Pastan evokes the slipperiness of dreams by transitioning from one connotation into the next. Because most people know rheum (the watery liquid discharge from the eye) as sand rather than as rheum, readers instantly think of sand when Pastan says, “a particle of sleep / caught in the eye” (Lines 12-13). Pastan then explicitly uses “sand” in the following line. She explains that dreams mirror sands’ irretrievability “when the sea creeps up” (Lines 14-15). Through these two lines, Pastan expands the tie between sleep and sand beyond just a cultural trope into a statement about the essential experience of dreams. The quick flow from sand to sea to a shoreline increases the slippery feeling.
Water, especially the sea, often symbolizes the unexplored depths of the human mind hidden by the calm surface. Water can also represent liminality: Water easily shifts between solid, liquid, and gas forms. In the ocean, tides change. A perfect image for a poem about dreaming: the sea and sand images tie together, creating a sense of wiping away the past and rearranging or overlapping concepts into something new. Pastan notes that sand in the tide becomes “irretrievable” (Line 14). The image of sand then rearranges into an image of the sea (Lines 14-15).
The shifting tides and sand also evoke how waking wipes away the memory of the dreams. If the dreamer wants to share or remember their dream, they need to re-create it with limited reference. Alternatively, it could mean dreams mix different periods, thoughts, and feelings, like how the tide mixes water and sand.
The sea’s liminality becomes especially interesting after Pastan reveals she dreams of her father waiting “on that shore” (Lines 19-20). Even before Pastan reveals that “the dream of him” hurts her deeply, the reader senses her pain because it seems like her father exists beyond her reach (Lines 22-24). The shore is a transitional point between land and water. Western cultures also frequently tie water with death and the afterlife, similar to their link between sleep and death. The pre-Christian Irish people believed the sea opened into a gateway to the Otherworld, the eternally beautiful home of the Gods and the dead. Ancient Greeks spoke of the dead crossing over the River Styx. Nautical folklore teems with ghosts, psychopomps, and sailor-specific hereafters.
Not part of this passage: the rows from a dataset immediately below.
(* ===== verification/Crc.v ===== *)
(** * Checksums (utility/crc and utility/crc32)

    The 21 functions of qm_crc.c and both build variants of qm_utils_crc32
    (bitwise, and table-driven under FAST_CRC32).  The specification is the usual
    parametrised CRC: a shift register that is fed the bits of the message, whose
    parameters are the ones written in the comment above each function, and the
    register is related to division of polynomials over GF(2). *)

From S2P Require Import Prelude Outcome.
Import list_relations.list list_basics.list.

Module Crc.

(** ** The functions *)

(** [while (length--)] over the bytes [*data++]. *)
Fixpoint read_bytes (f : Z -> Z -> Z) (n : nat) (data : list Z) (crc : Z) : outcome Z :=
  match n, data with
  | O, _ => Ret crc
  | S n, b :: data => read_bytes f n data (f crc b)
  | S _, [] => OutOfBounds
  end.

Definition while_length (f : Z -> Z -> Z) (length : Z) : list Z -> Z -> outcome Z :=
  read_bytes f (Z.to_nat length).

(** The inner loop over the bits of a byte. *)
Definition for8 (f : Z -> Z) (crc : Z) : Z := Nat.iter 8 f crc.

Definition lsb_step (poly crc : Z) : Z :=
  if negb (Z.land crc 1 =? 0) then Z.lxor (Z.shiftr crc 1) poly else Z.shiftr crc 1.

(** [cast] is the conversion to the type of [crc]. *)
Definition msb_step (cast : Z -> Z) (top poly crc : Z) : Z :=
  if negb (Z.land crc top =? 0) then cast (Z.lxor (Z.shiftl crc 1) poly) else cast (Z.shiftl crc 1).

Definition qm_crc4_itu (data : list Z) (length : Z) : outcome Z :=
  crc ← while_length (fun crc b => for8 (lsb_step 0x0C) (Z.lxor crc b)) (u16 length) data 0;
  Ret crc.

Definition qm_crc5_epc (data : list Z) (length : Z) : outcome Z :=
  crc ← while_length (fun crc b => for8 (msb_step u8 0x80 0x48) (Z.lxor crc b)) (u16 length) data 0x48;
  Ret (Z.shiftr crc 3).

Definition qm_crc5_itu (data : list Z) (length : Z) : outcome Z :=
  crc ← while_length (fun crc b => for8 (lsb_step 0x15) (Z.lxor crc b)) (u16 length) data 0;
  Ret crc.

Definition qm_crc5_usb (data : list Z) (length : Z) : outcome Z :=
  crc ← while_length (fun crc b => for8 (lsb_step 0x14) (Z.lxor crc b)) (u16 length) data 0x1F;
  Ret (Z.lxor crc 0x1F).

Definition qm_crc6_itu (data : list Z) (length : Z) : outcome Z :=
  crc ← while_length (fun crc b => for8 (lsb_step 0x30) (Z.lxor crc b)) (u16 length) data 0;
  Ret crc.

Definition qm_crc7_mmc (data : list Z) (length : Z) : outcome Z :=
  crc ← while_length (fun crc b => for8 (msb_step u8 0x80 0x12) (Z.lxor crc b)) (u16 length) data 0;
  Ret (Z.shiftr crc 1).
Pastan’s father’s presence in her dreams echoes the poem’s opening lines: “Dreams are the only / afterlife we know” (Lines 1-2). While the sand is unstable, it offers a ground between two contrasting elements. Dreamers may struggle to remember their nighttime visions. However, it is the only place they feel guaranteed to reunite with the dead.
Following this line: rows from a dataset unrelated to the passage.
(** C23: A shutdown ends: from every state, reached from a pool whose workers all
    wait, in which [threadpool_destroy] is under way and the mutex is free, at most
    [shutdown_work] steps of the threads lead to its return, provided the tasks
    return.  A created pool comes to wait when its threads run first
    ([created_pool_settles]); [startup_race] and [failed_thread_blocks_destroy] show
    what happens else. *)
Theorem shutdown_completes n size s :
  0 < size -> rtc step (idle_pool n size) s -> locked s = false -> destroyer s <> DIdle ->
  exists m s', (m <= shutdown_work s)%nat /\ nsteps step m s s' /\ destroyer s' = DDone.
Proof.
  intros Hs Hr Hlk Hd. destruct (reachable_inv _ _ _ Hs Hr) as [pending Hi].
  by eapply (shutdown_runs (shutdown_work s)).
Qed.

(** [threadpool_add] queues the task, or reports a full queue; while the pool
    shuts down the task is dropped and the result is still 0. *)
Theorem add_result n size s t :
  0 < size -> rtc step (idle_pool n size) s ->
  let '(ret, s') := threadpool_add s t in
  if count (pool s) =? queue_size (pool s) then ret = - QM_EFULL /\ accepted s' = accepted s
  else if shutdown (pool s) =? 0 then ret = 0 /\ accepted s' = accepted s ++ [t]
  else ret = 0 /\ accepted s' = accepted s.
Proof.
  intros Hs Hr. unfold threadpool_add, add_section.
  destruct (count (pool s) =? queue_size (pool s)); [done|]. by destruct (shutdown (pool s) =? 0).
Qed.

(** A second call of [threadpool_destroy] while workers are left keeps the mutex
    for ever: the first call never returns. *)
Theorem second_destroy_deadlocks s s' :
  locked s = true -> destroyer s <> DDone -> rtc step s s' -> destroyer s' <> DDone.
Proof.
  intros Hlk Hd Hr. cut (locked s' = true /\ destroyer s' <> DDone); [by intros []|].
  revert s' Hr. apply rtc_ind_r; [done|]. intros s1 s2 _ Hst [Hlk1 Hd1].
  destruct Hst as [s1 t Hx _|s1 n Hu|s1 s2 i w Hl Hpc Hst|s1 i w n Hl Hpc Hn|s1 i w Hl Hpc|s1 flags Hx _ _
    |s1 n Hds|s1 Hds|s1 Hx _ _ _|s1 Hx _ _ _ _]; simpl; try (congruence || done).
  unfold worker_step in Hst. destruct (pc w) as [| | |[]| |]; try (congruence || done).
  by injection Hst as <-.
Qed.

(** When [qm_task_new] fails for one worker, which [threadpool_create] ignores,
    [threadpool_destroy] never returns. *)
Theorem failed_thread_blocks_destroy s s' i :
  stillborn i s -> rtc step s s' -> destroyer s' <> DDone.
Proof.
  intros Hb Hr. cut (stillborn i s'); [by intros (_ & _ & ?)|]. revert s' Hr.
  apply rtc_ind_r; [done|]. intros s1 s2 _ Hst Hb1. by eapply stillborn_step.
Qed.

(** ** Schedules

    The steps as a function of the choices of the scheduler and of the clients. *)

Inductive action :=
| AAdd t
| ASignal
| AWorker (i : nat)
| AWait (i : nat)
| AWaitFails (i : nat)
| ADestroy (flags : Z)
| ADestroySignal
| ADestroyPoll
| ADestroyAgain.

Definition exec (s : sys) (a : action) : option sys :=
  match a with
  | AAdd t =>
      if locked s || bool_decide (destroyer s = DDone) then None else Some (snd (threadpool_add s t))
  | ASignal =>
      match unsignalled s with S n => Some (set_notify (S (notify s)) (set_unsignalled n s)) | O => None end
  | AWorker i =>
      w ← workers s !! i;
      let go := match worker_step s i w with Ret s' => Some s' | _ => None end in
      match pc w with
      | WCheck | WGrab => if locked s then None else go
      | WRun (Some _) => go
      | _ => None
      end
  | AWait i =>
      w ← workers s !! i;
      match pc w, notify s with
      | WWait, S n => Some (set_notify n (set_worker i (mk_worker WGrab (wait w)) s))
      | _, _ => None
      end
  | AWaitFails i =>
      w ← workers s !! i;
      match pc w with WWait => Some (set_worker i (mk_worker WCheck (wait w)) s) | _ => None end
  | ADestroy flags =>
      if negb (locked s) && bool_decide (destroyer s = DIdle) && (shutdown (pool s) =? 0)
      then Some (set_destroyer (DSignal (Z.to_nat (thread_count (pool s))))
                               (set_pool (shutdown_section (pool s) flags) s))
      else None
  | ADestroySignal =>
      match destroyer s with
      | DSignal (S n) => Some (set_destroyer (DSignal n) (set_notify (S (notify s)) s))
      | DSignal O => Some (set_destroyer DPoll s)
      | _ => None
      end
  | ADestroyPoll =>
      if negb (locked s) && bool_decide (destroyer s = DPoll) && (started (pool s) =? 0)
         && (threadpool_free (pool s) =? QM_EOK)
      then Some (set_destroyer DDone s) else None
  | ADestroyAgain =>
      if negb (locked s) && negb (bool_decide (destroyer s = DIdle)) && negb (bool_decide (destroyer s = DDone))
         && negb (shutdown (pool s) =? 0) && negb (threadpool_free (pool s) =? QM_EOK)
      then Some (set_locked true s) else None
  end.

Fixpoint run (s : sys) (l : list action) : option sys :=
  match l with
  | [] => Some s
  | a :: l => s' ← exec s a; run s' l
  end.

Lemma exec_step s a s' : exec s a = Some s' -> step s s'.
Proof.
  destruct a; simpl; intros He.
  - destruct (locked s) eqn:Hlk; [done|]. simpl in He. case_bool_decide; [done|]. injection He as <-. by constructor.
  - destruct (unsignalled s) as [|n] eqn:Hu; [done|]. injection He as <-. by constructor.
  - destruct (workers s !! i) as [w|] eqn:Hw; [|done]. simpl in He.
    destruct (worker_step s i w) as [s1| |] eqn:Hs; [|by repeat case_match..].
    assert (s1 = s') as -> by (repeat case_match; congruence).
    eapply step_worker; [done| |done]. by destruct (pc w) as [| | |[]| |], (locked s).
  - destruct (workers s !! i) as [w|] eqn:Hw; [|done]. simpl in He.
    destruct (pc w) eqn:Hp; try done. destruct (notify s) as [|n] eqn:Hn; [done|]. injection He as <-. by constructor.
  - destruct (workers s !! i) as [w|] eqn:Hw; [|done]. simpl in He.
    destruct (pc w) eqn:Hp; try done. injection He as <-. by constructor.
  - case_match eqn:Hc; [|done]. injection He as <-. rewrite !andb_true_iff, negb_true_iff, bool_decide_eq_true, Z.eqb_eq in Hc.
    destruct_and!. by constructor.
  - destruct (destroyer s) as [|[|n]| |] eqn:Hd; try done; injection He as <-; by constructor.
  - case_match eqn:Hc; [|done]. injection He as <-.
    rewrite !andb_true_iff, negb_true_iff, bool_decide_eq_true, !Z.eqb_eq in Hc. destruct_and!. by constructor.
  - case_match eqn:Hc; [|done]. injection He as <-.
    rewrite !andb_true_iff, !negb_true_iff, !bool_decide_eq_false, !Z.eqb_neq in Hc. destruct_and!. by constructor.
Qed.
Pastan uses animals to represent people’s limited access to another person’s thoughts and experiences. She states, for instance, that people only learn of a bird’s death after finding a “single feather / left behind” (Lines 10-11). Pastan does not witness the bird’s death. The feather leaves no clues about how the bird died. She links the feather back to sleep by comparing it to “a particle of sleep / caught in the eye” (Lines 12-13). When a person wakes up, they might only know they dreamed because they slept. In this example, the sleeper loses their memory about the events in their dreams.
Possessive pronouns (i.e., my, our, their) play an essential role in the poem. Pastan switches between the first person singular (I), the first-person plural (we), and the second person singular (you) throughout “Dreams.” However, she uses the article “the” rather than a possessive pronoun when referring to the eye (Line 13). As a result, “a particle of sleep / caught in the eye” makes a universal statement about sleep (Lines 12-13), suggesting that the experience is not only between Pastan and the listener. All of humanity shares it. Since people themselves cannot remember the specifics of their dreams, they cannot share them with others.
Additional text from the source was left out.